That those attempts, of which the last speaker spoke, all miscarried is due
to the fact that they were all based upon wrong principles. The only thing
they have in common with what we have carried out in Freeland, and what you
now wish to imitate, is the endeavour to find a remedy for the misery of
the exploiting world; but the remedy which we seek is a different one from
that which they sought, and in that--not in exceptional advantages which we
may have had--lies the cause of our success and of their miscarriage.

For it was not by the aid of economic justice that they sought to attain
their end; they sought deliverance from the dungeon of exploitation,
whether by a way which did not lead out of it, or by a way which, though it
led out of that dungeon, yet led into another and more dreadful one. In
none of those American or other social experiments, from the Quaker
colonies to the Icaria of Cabet, was the full and undiminished produce of
labour ever assured to the worker; on the contrary, the produce belonged
either to small capitalists who, while themselves taking part in the
undertaking as workers, shared the produce according to the amount of
capital they had invested, or it belonged to the whole as a body, who as
such had a despotic right of disposal over both the labour and the produce
of the labour of every individual. These reformers were, without exception,
associated small capitalists or communists. They were able, if they had
specially good fortune, or if they were under specially able direction, to
achieve transient success; but a revolution of the current industrial
system by them was not to be thought of.

(_End of Second Day's Debate_)




CHAPTER XXV


THIRD DAY

(_Debate on Point 2 of the Agenda, continued_)

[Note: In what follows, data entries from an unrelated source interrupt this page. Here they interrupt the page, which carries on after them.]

(** [_stringify_paths] and what [json.dumps] makes of the result. *)
Fixpoint to_json (v : value) : result json :=
  match v with
  | J j => Ok j
  | P p => Ok (JStr (path_text p))
  | D m =>
      let? l := (fix items m := match m with
                                | [] => Ok []
                                | (k, v) :: m' => let? j := to_json v in let? l := items m' in Ok ((k, j) :: l)
                                end) m in
      Ok (JObj l)
  | Decimal _ | Storage _ | Constant | Object _ _ => Raise TypeError
  end.

Fixpoint to_items (m : fields) : result (list (bytes * json)) :=
  match m with
  | [] => Ok []
  | (k, v) :: m' => let? j := to_json v in let? l := to_items m' in Ok ((k, j) :: l)
  end.

(** ** The attributes of a configuration and its exported payload *)

Definition AM (A : Type) : Type := PyM fields A.

(** [self.name]: the attributes of the instance. *)
Definition attr (name : string) : AM value := fun a =>
  match dict_get a (to_bytes name) with Some v => (Ok v, a) | None => (Raise AttributeError, a) end.
Definition set_attr (name : string) (v : value) : AM unit := modify (fun a => dict_set a (to_bytes name) v).

Definition null : value := J JNull.
Definition field (name : string) (v : value) : bytes * value := (to_bytes name, v).

(** [str(x) if x else None], of a text or a number. *)
Definition text_or_none (v : value) : result value :=
  if value_true v then
    match v with
    | J (JStr s) => Ok (J (JStr s))
    | J (JNum z) | Decimal z => Ok (J (JStr (int_chars z)))
    | J (JFloat l) => Ok (J (JStr l))
    | P p => Ok (J (JStr (path_text p)))
    | _ => Raise TypeError
    end
  else Ok null.

(** [CharacterConfiguration.static_payload]; ["keystore"] is the path of the
    attached keystore.  The base class's payload is built and dropped. *)
Definition character_payload : AM fields :=
  keystore <- attr "keystore" ;;
  keystore_path <- lift (text_or_none keystore) ;;
  federated_only <- attr "federated_only" ;;
  checksum_address <- attr "checksum_address" ;;
  domain <- attr "domain" ;;
  learn_on_same_thread <- attr "learn_on_same_thread" ;;
  abort_on_learning_error <- attr "abort_on_learning_error" ;;
  start_learning_now <- attr "start_learning_now" ;;
  save_metadata <- attr "save_metadata" ;;
  node_storage <- attr "node_storage" ;;
  storage_payload <- lift match node_storage with Storage m => Ok m | _ => Raise AttributeError end ;;
  lonely <- attr "lonely" ;;
  let payload := [
    field "federated_only" federated_only; field "checksum_address" checksum_address;
    field "keystore_path" keystore_path; field "domain" domain;
    field "learn_on_same_thread" learn_on_same_thread; field "abort_on_learning_error" abort_on_learning_error;
    field "start_learning_now" start_learning_now; field "save_metadata" save_metadata;
    field "node_storage" (D storage_payload); field "lonely" lonely] in
  payload <-
    (if value_true federated_only then py_ret payload
     else
       eth_provider_uri <- attr "eth_provider_uri" ;;
       payload <-
         (if value_true eth_provider_uri then
            signer_uri <- attr "signer_uri" ;;
            (if value_true signer_uri then py_ret tt else set_attr "signer_uri" eth_provider_uri) ;;;
            poa <- attr "poa" ;;
            light <- attr "is_light" ;;
            signer_uri <- attr "signer_uri" ;;
            py_ret (dict_update payload [field "eth_provider_uri" eth_provider_uri; field "poa" poa;
                                         field "light" light; field "signer_uri" signer_uri])
          else py_ret payload) ;;
       registry_filepath <- attr "registry_filepath" ;;
       let payload := if value_true registry_filepath
                      then dict_update payload [field "registry_filepath" registry_filepath] else payload in
       max_gas_price <- attr "max_gas_price" ;;
       max_price <- lift (text_or_none max_gas_price) ;;
       gas_strategy <- attr "gas_strategy" ;;
       py_ret (dict_update payload [field "gas_strategy" gas_strategy; field "max_gas_price" max_price])) ;;
  config_root <- attr "config_root" ;;
  let base_payload := dict_update [field "config_root" config_root] payload in
  py_ret payload.

(** [AliceConfiguration.static_payload]. *)
Definition alice_payload : AM fields :=
  threshold <- attr "threshold" ;;
  shares <- attr "shares" ;;
  store_policies <- attr "store_policies" ;;
  store_cards <- attr "store_cards" ;;
  payment_network <- attr "payment_network" ;;
  payment_provider <- attr "payment_provider" ;;
  payment_method <- attr "payment_method" ;;
  let payload := [
    field "threshold" threshold; field "shares" shares; field "store_policies" store_policies;
    field "store_cards" store_cards; field "payment_network" payment_network;
    field "payment_provider" payment_provider; field "payment_method" payment_method] in
  federated_only <- attr "federated_only" ;;
  payload <-
    (if value_true federated_only then py_ret payload
     else
       rate <- attr "rate" ;;
       let payload := if value_true rate then dict_update payload [field "rate" rate] else payload in
       duration <- attr "duration" ;;
       py_ret (if value_true duration then dict_update payload [field "duration" duration] else payload)) ;;
  base <- character_payload ;;
  py_ret (dict_update base payload).

(** [BobConfiguration.static_payload]. *)
Definition bob_payload : AM fields :=
  store_policies <- attr "store_policies" ;;
  store_cards <- attr "store_cards" ;;
  base <- character_payload ;;
  py_ret (dict_update base [field "store_policies" store_policies; field "store_cards" store_cards]).

(** [UrsulaConfiguration.static_payload]. *)
Definition ursula_payload : AM fields :=
  operator_address <- attr "operator_address" ;;
  rest_host <- attr "rest_host" ;;
  rest_port <- attr "rest_port" ;;
  db_filepath <- attr "db_filepath" ;;
  availability_check <- attr "availability_check" ;;
  payment_method <- attr "payment_method" ;;
  payment_provider <- attr "payment_provider" ;;
  payment_network <- attr "payment_network" ;;
  base <- character_payload ;;
  py_ret (dict_update base [
    field "operator_address" operator_address; field "rest_host" rest_host; field "rest_port" rest_port;
    field "db_filepath" db_filepath; field "availability_check" availability_check;
    field "payment_method" payment_method; field "payment_provider" payment_provider;
    field "payment_network" payment_network]).

(** ** The classes *)

Inductive config_class := UrsulaConfiguration | AliceConfiguration | BobConfiguration.
#[export] Instance config_class_eq_dec : EqDecision config_class.
Proof. solve_decision. Defined.

Definition NAME (c : config_class) : bytes :=
  to_bytes match c with UrsulaConfiguration => "ursula" | AliceConfiguration => "alice" | BobConfiguration => "bob" end.
Definition VERSION : Z := 4.
Definition INDENTATION : nat := 2.

Definition static_payload (c : config_class) : AM fields :=
  match c with
  | UrsulaConfiguration => ursula_payload
  | AliceConfiguration => alice_payload
  | BobConfiguration => bob_payload
  end.

(** The arguments of type [Path] of a constructor and those of its bases. *)
Definition paths_only (c : config_class) : list bytes :=
  List.map to_bytes
    match c with
    | UrsulaConfiguration => ["db_filepath"; "keystore_path"; "config_root"; "filepath"; "registry_filepath"; "policy_registry_filepath"]
    | _ => ["config_root"; "filepath"; "keystore_path"; "registry_filepath"; "policy_registry_filepath"]
    end%string.

(** ** Serialization *)

(** [serialize]. *)
Definition serialize (c : config_class) : AM bytes :=
  payload <- static_payload c ;;
  items <- lift (to_items payload) ;;
  py_ret (dumps_indent INDENTATION (JObj (dict_set items (to_bytes "version") (JNum VERSION)))).

(** [payload[key] = Path(payload[key]) if payload[key] else None]. *)
Definition cast_path (v : value) : result value :=
  if value_true v then
    match v with
    | J (JStr s) => Ok (P (path_of_text s))
    | P p => Ok (P p)
    | _ => Raise TypeError
    end
  else Ok null.

(** [cast_paths_from]. *)
Fixpoint cast_paths (keys : list bytes) (payload : fields) : result fields :=
  match keys with
  | [] => Ok payload
  | key :: keys' =>
      match dict_get payload key with
      | Some v => let? p := cast_path v in cast_paths keys' (dict_set payload key p)
      | None => cast_paths keys' payload
      end
  end.

(** [version != cls.VERSION] of what the file has; a float is equal to its
    number, without an exponent. *)
Definition is_version (j : json) : bool :=
  match j with
  | JNum z => (z =? VERSION)%Z
  | JFloat l => match split ["."%char] l with
                | [a; b] => bool_decide (a = int_chars VERSION) && forallb (Ascii.eqb "0"%char) b
                | _ => false
                end
  | _ => false
  end.
(* ===== verification/Compile.v ===== *)
(** * Compiled contracts by version

    nulink/blockchain/eth/sol/compile/aggregation.py, which sorts the outputs
    of the Solidity compiler by the version in their documentation, and the
    lookup of a version in interfaces.py.  Outputs are JSON values; the
    compiler is not modelled. *)

From Stdlib Require Import Ascii.
From S2P Require Import Prelude Text Json Datastore.
#[local] Open Scope nat_scope.

Module Compile.

(** ** The version of an output *)

Definition is_digit (c : ascii) : bool := Datastore.is_digit c.

(** The digits at the start of a text, and the rest. *)
Fixpoint take_digits (s : bytes) : bytes * bytes :=
  match s with
  | c :: s' => if is_digit c then let '(d, r) := take_digits s' in (c :: d, r) else ([], s)
  | [] => ([], [])
  end.

(** [DEVDOC_VERSION_PATTERN.fullmatch(details)]: the group, which is
    [v\d+\.\d+\.\d+] between bars. *)
Definition fullmatch_version (s : bytes) : option bytes :=
  match s with
  | "|"%char :: "v"%char :: r =>
      match take_digits r with
      | ((_ :: _) as a, "."%char :: r) =>
          match take_digits r with
          | ((_ :: _) as b, "."%char :: r) =>
              match take_digits r with
              | ((_ :: _) as c, ["|"%char]) => Some ("v"%char :: a ++ "."%char :: b ++ "."%char :: c)
              | _ => None
              end
          | _ => None
          end
      | _ => None
      end
  | _ => None
  end.

Definition DEFAULT_VERSION_STRING : bytes := to_bytes "v0.0.0".

(** [d.get(key)]; [None] is null. *)
Definition get_or_none (j : json) (key : bytes) : result json :=
  match j with JObj m => Ok (default JNull (dict_get m key)) | _ => Raise AttributeError end.

Definition extract_version (compiled_contract_outputs : json) : result bytes :=
  match get_item compiled_contract_outputs (to_bytes "devdoc") with
  | Raise KeyError => Raise CompilationError
  | Raise e => Raise e
  | Ok devdoc =>
      let? title := get_or_none devdoc (to_bytes "title") in
      match get_item devdoc (to_bytes "details") with
      | Raise KeyError => Ok DEFAULT_VERSION_STRING
      | Raise e => Raise e
      | Ok (JStr details) => Ok (default DEFAULT_VERSION_STRING (fullmatch_version details))
      | Ok _ => Raise TypeError
      end
  end.

(** ** Bytecode without its metadata *)

(** [\w] among the code points below 256. *)
Definition is_word (c : ascii) : bool :=
  let n := N_of_ascii c in
  ((48 <=? n) && (n <=? 57) || (65 <=? n) && (n <=? 90) || (n =? 95) || (97 <=? n) && (n <=? 122) ||
   (192 <=? n) && (n <=? 214) || (216 <=? n) && (n <=? 246) || (248 <=? n) && (n <=? 255))%N ||
  bool_decide (n ∈ [170; 178; 179; 181; 185; 186; 188; 189; 190]%N).

(** [METADATA_HASH_PATTERN]: literal characters and word characters, which
    makes 106 of them. *)
Definition metadata_pattern : list (option ascii) :=
  (Some <$> to_bytes "a264697066735822") ++ replicate 68 None ++ (Some <$> to_bytes "64736f6c6343") ++
  replicate 6 None ++ (Some <$> to_bytes "0033").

JOHANN STORM (_Right_): I think that the lack of any analogy between the
frequent attempts to save society undertaken by small capitalists or
communists and the institutions of Freeland has been made sufficiently
clear. I think also that we are convinced that the exceptional external
advantages, which may have at any rate favoured and assisted the success of
Freeland, are not of a kind to suggest a fear that our proposed work will
fail for the want of such advantages. But we do not yet know whether the
success of social reform is exposed to danger from any conditions inherent
in human nature, and therefore universally to be met with. We have, in our
discussion upon the first point of the agenda, established the fact that,
thanks to the control which has been acquired over the forces of nature,
exploitation has become an obstacle to civilisation, and its removal a
necessity of civilisation. But severe criticism cannot be satisfied with
this. For is everything which is necessary to the progress of civilisation
consequently also possible? What if economic justice, though an
extraordinary vehicle of civilisation, were for some reason unfortunately
impracticable? What if that marvellous prosperity, which astonishes us so
much in Freeland, were only a transient phenomenon, and carried in itself
the germ of decay, despite, nay, because of, its fabulous magnitude? In a
word, what if mankind could not permanently, and as a whole, participate in
that progress the necessary condition of which is economic justice?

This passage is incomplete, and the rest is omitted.